Chicken could become a ‘luxury meat’ just as expensive as beef

Chicken in supermarket

Chicken is the country’s most popular meat (Photo: Getty)

Chicken can soon become as expensive as beef thanks to sky-high production costs, a supermarket manager has warned.

The nation’s selected meat is likely to continue to rise in price as the cost-of-living crisis worsens, Co-op CEO said.

The chicken market – a firm favorite on UK menus, partly because it’s affordable – is expected to face challenges that other meats do not want.

The hefty prices of bird feed have been a challenge for the poultry industry – and the rising price of meat is only expected to continue in supermarkets and restaurants, say industry insiders.

‘Chicken can be as expensive as beef. The chicken industry is facing particular challenges due to feed costs, co-ops Steve Murrells told The Sunday Times.

‘The majority of cattle raised in this country are fed on grass and it is not required to have high-density feed.

‘Chicken, which was incredibly cheap and great value for money, is rising faster than any other protein.’

Hen

Fast food restaurants Nando’s and KFC have increased their prices in recent months (Photo: Getty)
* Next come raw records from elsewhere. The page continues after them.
(* ===== verification/LabTesterExamples.v ===== *)
(** * The testers run on a file system

    A file system in memory, mounted at two places: it does what POSIX says, so
    the testers pass on it, and the runs can be computed. *)

From S2P Require Import Prelude Directory DirectorySpec YfsClient YfsFs YfsThms Posix LabTester LabTesterSpec LabTesterConc LabTesterThms LabTesterTwo.

Module memory_fs.
Definition resolve (x : str) : str :=
  match strip (S! "m1/") x with
  | Some y => y
  | None => match strip (S! "m2/") x with Some y => y | None => x end
  end.

(** A descriptor that the process does not use, and whether a name is in one of the directories. *)
Definition next_fd (s : pfs) : Z := Z.of_N (fresh ((Z.to_N ∘ snd) <$> (map_to_list (pfds s)).*1)).
Definition in_some_dir (s : pfs) (k : str) : bool :=
  existsb (fun d => bool_decide (is_Some (strip (in_dir d []) k))) (elements (pdirs s)).

Definition open_as (p : Z) (k : str) (fl : Z) (s : pfs) : sreply * pfs :=
  (Ok (next_fd s), set_fd s (p, next_fd s) (Some (k, 0%nat, negb (Z.land fl O_APPEND =? 0)))).

Definition kernel (p : Z) (c : sys) (s : pfs) : sreply * pfs :=
  match c with
  | Creat path =>
      let k := resolve path in
      if in_some_dir s k then open_as p k 0 (set_files s (<[k := []]> (pfiles s))) else (Err E_NOENT, s)
  | Open path fl =>
      let k := resolve path in
      match pfiles s !! k with
      | Some _ => open_as p k fl s
      | None =>
          if (Z.land fl O_CREAT =? 0) || negb (in_some_dir s k) then (Err E_NOENT, s)
          else open_as p k fl (set_files s (<[k := []]> (pfiles s)))
      end
  | Write fd data =>
      match pfds s !! (p, fd) with
      | Some (k, off, app) =>
          match pfiles s !! k with
          | Some b =>
              let at_ := if (app : bool) then length b else off in
              (Ok (Z.of_nat (length data)),
               set_fd (set_files s (<[k := pwrite b at_ data]> (pfiles s))) (p, fd) (Some (k, at_ + length data, app)%nat))
          | None => (Err E_NOENT, s)
          end
      | None => (Err E_NOENT, s)
      end
  | Read fd n =>
      match pfds s !! (p, fd) with
      | Some (k, off, app) =>
          match pfiles s !! k with
          | Some b => let data := take (Z.to_nat n) (drop off b) in (Data data, set_fd s (p, fd) (Some (k, off + length data, app)%nat))
          | None => (Err E_NOENT, s)
          end
      | None => (Err E_NOENT, s)
      end
  | Close fd => match pfds s !! (p, fd) with Some _ => (Ok 0, set_fd s (p, fd) None) | None => (Err E_NOENT, s) end
  | Lseek fd off =>
      match pfds s !! (p, fd) with
      | Some (k, _, app) => (Ok off, set_fd s (p, fd) (Some (k, Z.to_nat off, app)))
      | None => (Err E_NOENT, s)
      end
  | Fsync fd => (Ok 0, s)
  | Unlink path => (Ok 0, set_files s (delete (resolve path) (pfiles s)))
  | Mkdir path => (Ok 0, Pfs (pfiles s) ({[resolve path]} ∪ pdirs s) (pfds s))
  | Access path => (Ok 0, s)
  | Readdir path => (Names (names_in (pfiles s) (resolve path)), s)
  end.

Lemma next_fd_fresh p s : 0 <= next_fd s /\ pfds s !! (p, next_fd s) = None.
Proof.
  unfold next_fd. set (X := _ <$> _). split; [lia|].
  destruct (pfds s !! (p, Z.of_N (fresh X))) as [e|] eqn:E; [|done]. exfalso. apply (infinite_is_fresh X).
  apply list_elem_of_fmap. exists (p, Z.of_N (fresh X)). split; [simpl; lia|].
  apply list_elem_of_fmap. exists ((p, Z.of_N (fresh X)), e). split; [done|]. by apply elem_of_map_to_list.
Qed.

Lemma in_some_dir_spec s k : in_some_dir s k = true <-> exists d f, d ∈ pdirs s /\ k = in_dir d f.
Proof.
  unfold in_some_dir. rewrite existsb_exists. split.
  - intros (d & Hd & [f Hf]%(bool_decide_eq_true_1 _)). exists d, f. split; [by apply elem_of_elements, list_elem_of_In|].
    apply strip_spec in Hf. subst. unfold in_dir. by rewrite <- app_assoc.
  - intros (d & f & Hd & ->). exists d. split; [by apply list_elem_of_In, elem_of_elements|].
    apply bool_decide_eq_true_2. exists f. apply strip_spec. unfold in_dir. by rewrite <- app_assoc.
Qed.

Ltac known := repeat match goal with E : ?x = _ |- context [?x] => rewrite E end.

#[export] Instance kernel_conforms : Conforms resolve kernel id.
Proof.
  intros p c s (r & s' & H). unfold id in *. pose proof (next_fd_fresh p s) as [Hfd Hfree].
  inversion H; subst; unfold kernel.
  - assert (in_some_dir s (resolve path) = true) as ->.
    { apply in_some_dir_spec. eauto. }
    known. by eapply px_creat.
  - known. by eapply px_open.
  - known.
    match goal with E : Z.land _ _ <> 0 |- _ => rewrite (proj2 (Z.eqb_neq _ _) E) end.
    assert (in_some_dir s (in_dir d f) = true) as -> by (apply in_some_dir_spec; eauto). by eapply px_open_new.
  - known. by eapply px_open_none.
  - known. by eapply px_write.
  - known. by eapply px_read.
  - known. by eapply px_close.
  - known. by eapply px_lseek.
  - by eapply px_fsync.
  - by eapply px_unlink.
  - by eapply px_mkdir.
  - by eapply px_access.
  - by eapply px_readdir.
Qed.

Lemma mounted_m1 : mounted resolve (S! "m1").
Proof. split; [done|vm_compute; reflexivity]. Qed.
Lemma mounted_m2 : mounted resolve (S! "m2").
Proof. split; [done|vm_compute; reflexivity]. Qed.
Definition empty_fs : pfs := Pfs ∅ ∅ ∅.
Lemma unused_empty D : unused D empty_fs.
Proof. split_and!; [set_solver|done|done]. Qed.

(** The processes take turns, or the child goes first. *)
Definition turns (i j : nat) : bool := Nat.odd j.
Definition child_first (i j : nat) : bool := true.

(** C34, witness: both mounts are this file system, which is empty. *)
Lemma lab_3_b_passes_witness :
  exists ps, test_lab_3_b.main [S! "test-lab-3-b"; S! "m1"; S! "m2"] 7 = Some ps /\
  exists N w', forall n, (N <= n)%nat -> run_phases kernel n turns ps empty_fs = Some (true, w').
Proof. apply (lab_3_b_passes resolve kernel id); [exact mounted_m1|exact mounted_m2|apply unused_empty|reflexivity]. Defined.

Lemma lab_3_c_passes_witness :
  exists ps, test_lab_3_c.main [S! "test-lab-3-c"; S! "m1"; S! "m2"] 7 = Some ps /\
  exists N w', forall n, (N <= n)%nat -> run_phases kernel n child_first ps empty_fs = Some (true, w').
Proof.
  apply (lab_3_c_passes resolve kernel id); [exact mounted_m1|exact mounted_m2|apply unused_empty|apply unused_empty|reflexivity].
Defined.

(** A run of the second tester, computed. *)
Example lab_3_c_turns :
  (ps ← test_lab_3_c.main [S! "test-lab-3-c"; S! "m1"; S! "m2"] 7; fst <$> run_phases kernel 2000 turns ps empty_fs) = Some true.
Proof. vm_compute. reflexivity. Qed.
End memory_fs.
The cost of raising a chicken has risen by almost 50% in the last year, which has been further exacerbated by the war between Russia and Ukraine.

Chicken feed is made primarily from soy, sunflower flour and wheat, all of which have risen in price in recent months.

Russia and Ukraine are both major exporters of sunflower oil, of which sunflower flour is a by-product, and wheat.

The average retail price of chicken has increased by 19% per. kilograms from March 2020 to March 2021 – while beef has increased by 3%, according to the Office for National Statistics.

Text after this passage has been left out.